***** Information shown *****

(* ===== verification/Socket.v ===== *)
(** p2p_tcp.hpp: the life of a [P2PTcpSocket], an object that holds a
    descriptor in an atomic. A method is a program of the atomic accesses and
    system calls it makes, in the order of the source; threads interleave
    these one by one. The kernel's part is the relation [does]: a call may
    succeed or fail, and a new descriptor is any number that is not in use. *)

From S2P Require Import Prelude Serialization Crypto P2PWire.
From stdpp Require Import options.
Local Open Scope Z_scope.

(** ** Programs *)

(** The first three are accesses of the atomic [fd_] of an object, [Construct]
    makes an object that holds a descriptor. *)
Inductive Syscall :=
  | Load (s : nat)
  | Exchange (s : nat) (v : Z)
  | Store (s : nat) (v : Z)
  | Construct (v : Z)
  | SysSocket
  | SysSetsockopt (fd : Z) (option : string) (seconds micros : Z)
  | SysBind (fd host port : Z)
  | SysListen (fd backlog : Z)
  | SysAccept (fd : Z)
  | SysConnect (fd host port : Z)
  | SysGetpeername (fd : Z)
  | SysShutdown (fd : Z)
  | SysClose (fd : Z).

(** What comes back, negative for an error (the text of [errno] in the
    exceptions is left out); the address and the port are those of [getpeername], the
    address as [inet_ntop] writes it, [None] where that fails. *)
Record Reply := mkReply { ret : Z; reply_address : option bytes; reply_port : Z }.

Inductive Value := Done | SocketObject (s : nat) | PeerAddress (t : bytes) | Number (n : Z).

Inductive prog :=
  | Return (r : result Value)
  | Do (c : Syscall) (k : Reply -> prog).

(** ** The methods *)

(** [close()] and what follows it. *)
Definition closing (s : nat) (next : prog) : prog :=
  Do (Exchange s (-1)) (fun r =>
    let fd := ret r in
    if 0 <=? fd then Do (SysShutdown fd) (fun _ => Do (SysClose fd) (fun _ => next)) else next).
Definition close (s : nat) : prog := closing s (Return (Ok Done)).

Definition move_construct (other : nat) : prog :=
  Do (Exchange other (-1)) (fun r => Do (Construct (ret r)) (fun o => Return (Ok (SocketObject (Z.to_nat (ret o)))))).
Definition move_assign (this other : nat) : prog :=
  if bool_decide (this = other) then Return (Ok Done)
  else closing this (Do (Exchange other (-1)) (fun r => Do (Store this (ret r)) (fun _ => Return (Ok Done)))).

(** How [listen_on] and [connect_to] begin. *)
Definition open_socket (s : nat) (k : Z -> prog) : prog :=
  closing s (Do SysSocket (fun r =>
    if ret r <? 0 then Return (Throw "TCP socket creation failed")
    else Do (Store s (ret r)) (fun _ => k (ret r)))).

Section Methods.
Context {inet : Inet}.

Definition listen_on (s : nat) (port : Z) (address : bytes) : prog :=
  open_socket s (fun fd => Do (SysSetsockopt fd "SO_REUSEADDR" 1 0) (fun r =>
    if ret r <? 0 then closing s (Return (Throw "TCP setsockopt failed"))
    else match inet_pton (c_str address) with
         | None => closing s (Return (Throw "Invalid bind IPv4 address"))
         | Some host => Do (SysBind fd host port) (fun r =>
             if ret r <? 0 then closing s (Return (Throw "TCP bind failed: "))
             else Do (SysListen fd 8) (fun r =>
               if ret r <? 0 then closing s (Return (Throw "TCP listen failed: ")) else Return (Ok Done)))
         end)).

Definition connect_to (s : nat) (address : bytes) (port : Z) : prog :=
  open_socket s (fun fd =>
    match inet_pton (c_str address) with
    | None => closing s (Return (Throw "Invalid IPv4 address"))
    | Some host => Do (SysConnect fd host port) (fun r =>
        if ret r <? 0 then closing s (Return (Throw "TCP connection failed")) else Return (Ok Done))
    end).
End Methods.

(** The descriptor is read once; the call uses the number it had then. *)
Definition with_fd (s : nat) (closed : string) (k : Z -> prog) : prog :=
  Do (Load s) (fun r => if ret r <? 0 then Return (Throw closed) else k (ret r)).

*****

● Your task
For this task, please set down every entry exactly, with no line left out.

● Answer section
(* ===== verification/Socket.v ===== *)
(** p2p_tcp.hpp: the life of a [P2PTcpSocket], an object that holds a
    descriptor in an atomic. A method is a program of the atomic accesses and
    system calls it makes, in the order of the source; threads interleave
    these one by one. The kernel's part is the relation [does]: a call may
    succeed or fail, and a new descriptor is any number that is not in use. *)

From S2P Require Import Prelude Serialization Crypto P2PWire.
From stdpp Require Import options.
Local Open Scope Z_scope.

(** ** Programs *)

(** The first three are accesses of the atomic [fd_] of an object, [Construct]
    makes an object that holds a descriptor. *)
Inductive Syscall :=
  | Load (s : nat)
  | Exchange (s : nat) (v : Z)
  | Store (s : nat) (v : Z)
  | Construct (v : Z)
  | SysSocket
  | SysSetsockopt (fd : Z) (option : string) (seconds micros : Z)
  | SysBind (fd host port : Z)
  | SysListen (fd backlog : Z)
  | SysAccept (fd : Z)
  | SysConnect (fd host port : Z)
  | SysGetpeername (fd : Z)
  | SysShutdown (fd : Z)
  | SysClose (fd : Z).

(** What comes back, negative for an error (the text of [errno] in the
    exceptions is left out); the address and the port are those of [getpeername], the
    address as [inet_ntop] writes it, [None] where that fails. *)
Record Reply := mkReply { ret : Z; reply_address : option bytes; reply_port : Z }.

Inductive Value := Done | SocketObject (s : nat) | PeerAddress (t : bytes) | Number (n : Z).

Inductive prog :=
  | Return (r : result Value)
  | Do (c : Syscall) (k : Reply -> prog).

(** ** The methods *)

(** [close()] and what follows it. *)
Definition closing (s : nat) (next : prog) : prog :=
  Do (Exchange s (-1)) (fun r =>
    let fd := ret r in
    if 0 <=? fd then Do (SysShutdown fd) (fun _ => Do (SysClose fd) (fun _ => next)) else next).
Definition close (s : nat) : prog := closing s (Return (Ok Done)).

Definition move_construct (other : nat) : prog :=
  Do (Exchange other (-1)) (fun r => Do (Construct (ret r)) (fun o => Return (Ok (SocketObject (Z.to_nat (ret o)))))).
Definition move_assign (this other : nat) : prog :=
  if bool_decide (this = other) then Return (Ok Done)
  else closing this (Do (Exchange other (-1)) (fun r => Do (Store this (ret r)) (fun _ => Return (Ok Done)))).

(** How [listen_on] and [connect_to] begin. *)
Definition open_socket (s : nat) (k : Z -> prog) : prog :=
  closing s (Do SysSocket (fun r =>
    if ret r <? 0 then Return (Throw "TCP socket creation failed")
    else Do (Store s (ret r)) (fun _ => k (ret r)))).

Section Methods.
Context {inet : Inet}.

Definition listen_on (s : nat) (port : Z) (address : bytes) : prog :=
  open_socket s (fun fd => Do (SysSetsockopt fd "SO_REUSEADDR" 1 0) (fun r =>
    if ret r <? 0 then closing s (Return (Throw "TCP setsockopt failed"))
    else match inet_pton (c_str address) with
         | None => closing s (Return (Throw "Invalid bind IPv4 address"))
         | Some host => Do (SysBind fd host port) (fun r =>
             if ret r <? 0 then closing s (Return (Throw "TCP bind failed: "))
             else Do (SysListen fd 8) (fun r =>
               if ret r <? 0 then closing s (Return (Throw "TCP listen failed: ")) else Return (Ok Done)))
         end)).

Definition connect_to (s : nat) (address : bytes) (port : Z) : prog :=
  open_socket s (fun fd =>
    match inet_pton (c_str address) with
    | None => closing s (Return (Throw "Invalid IPv4 address"))
    | Some host => Do (SysConnect fd host port) (fun r =>
        if ret r <? 0 then closing s (Return (Throw "TCP connection failed")) else Return (Ok Done))
    end).
End Methods.

(** The descriptor is read once; the call uses the number it had then. *)
Definition with_fd (s : nat) (closed : string) (k : Z -> prog) : prog :=
  Do (Load s) (fun r => if ret r <? 0 then Return (Throw closed) else k (ret r)).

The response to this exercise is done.